Why Cybersecurity for Defense Contractors Must Go Beyond Technology — To the Human Element That Opens the DoorBy Chuck Gallagher — Ethics Keynote Speaker and Consultant

I was recently speaking to a defense contractor, and from an IT perspective at the senior organizational level, there was a real sense of satisfaction about their cybersecurity posture. They had invested in new tools, updated firewalls, hardened endpoints, and aligned with the latest compliance frameworks. They felt secure — until we began exploring how the bad actor gets a foothold in the network to begin with.

And the answer brought us back to something that should not have been surprising, but too often is:

It starts with people.

Bad actors don’t break in through perfect encryption or flawless code. They break in through people — through behaviors, habits, reactions under pressure, social engineering, and the everyday “breadcrumbs” employees leave behind that signal where vulnerabilities live. These are not dramatic breaches overnight. They are small, ordinary moments where humans become the gateway.

A recent article on Defense Opinion highlights a new set of cybersecurity certification requirements for defense contractors that is underway. This certification effort underscores the intensity and complexity of technical expectations. But if we focus only on systems, standards, and certifications — and we leave people out of the equation — we are not secure at all.

The technical layers are necessary — but not sufficient

There is no question that technical readiness matters. The new cybersecurity certification for defense contractors reflects an evolving, rigorous landscape of expectations: compliance with frameworks like NIST SP 800-171 and the Cybersecurity Maturity Model Certification (CMMC), stronger controls over controlled unclassified information (CUI), and validated security practices that make networks harder to penetrate.

But here’s the hard truth most organizations don’t admit:

Most breaches don’t begin because a firewall failed. They begin because a human did something normal.

I’ve seen it in companies of every size:

  • An engineer uses the same password on multiple systems because it’s “easier to remember.”
  • A program manager opens an unknown attachment at the end of a long day.
  • A newly onboarded employee stores a password in a document labeled “Passwords.”
  • A contractor answers a question about internal systems on LinkedIn because it seemed innocuous.
  • A team member connects through a personal device because the corporate laptop is inconvenient.

These aren’t hackers in hoodies scripting zero-day exploits. These are everyday people operating under everyday pressures — and the bad guys don’t need more than that.

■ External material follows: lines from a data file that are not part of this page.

Definition may_reassign (p : Promise) (by_ : SeatName) (a : Authority) : bool :=
  match a with
  | Operator | OwnerSupervisor => true
  | Owner => bool_decide (by_ = p_owner p)
  | ConvoySupervisor | Dispatcher => false
  end.

(** A known, live seat. *)
Definition live_seat (spec : ConvoySpec) (name : SeatName) : result ConvoyRefusal Seat :=
  match find_seat spec name with
  | None => Err UnknownSeat
  | Some row => if s_retired (record row) then Err SeatRetired else Ok (record row)
  end.

(** A decision over the spec alone, as a gate. *)
Definition from_result {A} (r : result ConvoyRefusal A) : G A := fun h => (r, h).

Definition is_empty_string (s : string) : bool := bool_decide (s = EmptyString).

Definition gate_declare (a : Declare_) : G unit :=
  let! h := @ask sig in
  let spec := h_spec h in
  if bool_decide (dc_promise a < promise_floor spec) || match promise spec (dc_promise a) with Some _ => true | None => false end
  then refuse PromiseExists
  else try! _ := from_result (live_seat spec (dc_owner a)) in gret tt.

Definition gate_submit (a : Submit) : G unit :=
  let! h := @ask sig in
  try! p := from_result (open_promise (h_spec h) (su_promise a)) in
  if bool_decide (su_by a <> p_owner p) then refuse NotOwner
  else
    let! d := read_durable (su_durable a) in
    if default false d then gret tt else refuse NotDurable.

Definition gate_reject (a : Reject) : G unit :=
  let! h := @ask sig in
  try! p := from_result (open_promise (h_spec h) (rj_promise a)) in
  if bool_decide (value (p_progress p) <> Submitted) then refuse NotSubmitted else gret tt.

(** How many submissions the promise holds; saturating is exact. *)
Definition current_submission (p : Promise) : Z := default u32_max (u32_try_from (records_len (p_submissions p))).

Definition gate_keep (a : Keep) : G unit :=
  let! h := @ask sig in
  match a with
  | Observed id submission =>
      try! p := from_result (open_promise (h_spec h) id) in
      if bool_decide (value (p_progress p) <> Submitted) || bool_decide (submission <> current_submission p)
      then refuse StaleEvidence else gret tt
  | Verdict id _ authority why =>
      try! p := from_result (open_promise (h_spec h) id) in
      if negb (may_keep p authority) || is_empty_string why then refuse Unauthorised else gret tt
  end.

Definition gate_retract (a : Retract) : G unit :=
  let! h := @ask sig in
  try! p := from_result (open_promise (h_spec h) (rt_promise a)) in
  if negb (may_retract p (rt_by a) (rt_authority a)) || is_empty_string (rt_reason a) then refuse Unauthorised else gret tt.

Definition gate_reassign (a : Reassign) : G unit :=
  let! h := @ask sig in
  try! p := from_result (open_promise (h_spec h) (ra_promise a)) in
  if negb (may_reassign p (ra_by a) (ra_authority a)) then refuse Unauthorised
  else try! _ := from_result (live_seat (h_spec h) (ra_to a)) in gret tt.

Definition gate_retire_duty (a : RetireDuty) : G unit :=
  let! ok := authorised (rd_authority a) in
  if negb ok then refuse Unauthorised
  else
    let! h := @ask sig in
    if bool_decide (rd_duty a ∈ holding (h_spec h) (retired (h_state h))) then gret tt else refuse UnknownDuty.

Breadcrumbs: the human leftover that signals weakness

The threat doesn’t always arrive in a dramatic phishing email with blinking lights and sirens.

Often, it arrives in a Slack message, a shared drive, a reused password, an unpatched internal app, or a casual answer to a seemingly innocent question.

I call these breadcrumbs — little behavioral clues that tell bad actors where to look.

And here’s the critical point:

Security controls can be perfect. But if humans are unaware, unprepared, or untrained, then the controls are neutralized.

You can have the most sophisticated intrusion detection system in the world — but if an employee posts a photo on social media with a whiteboard full of internal project names in the background, you have just handed bad actors context, structure, and focus.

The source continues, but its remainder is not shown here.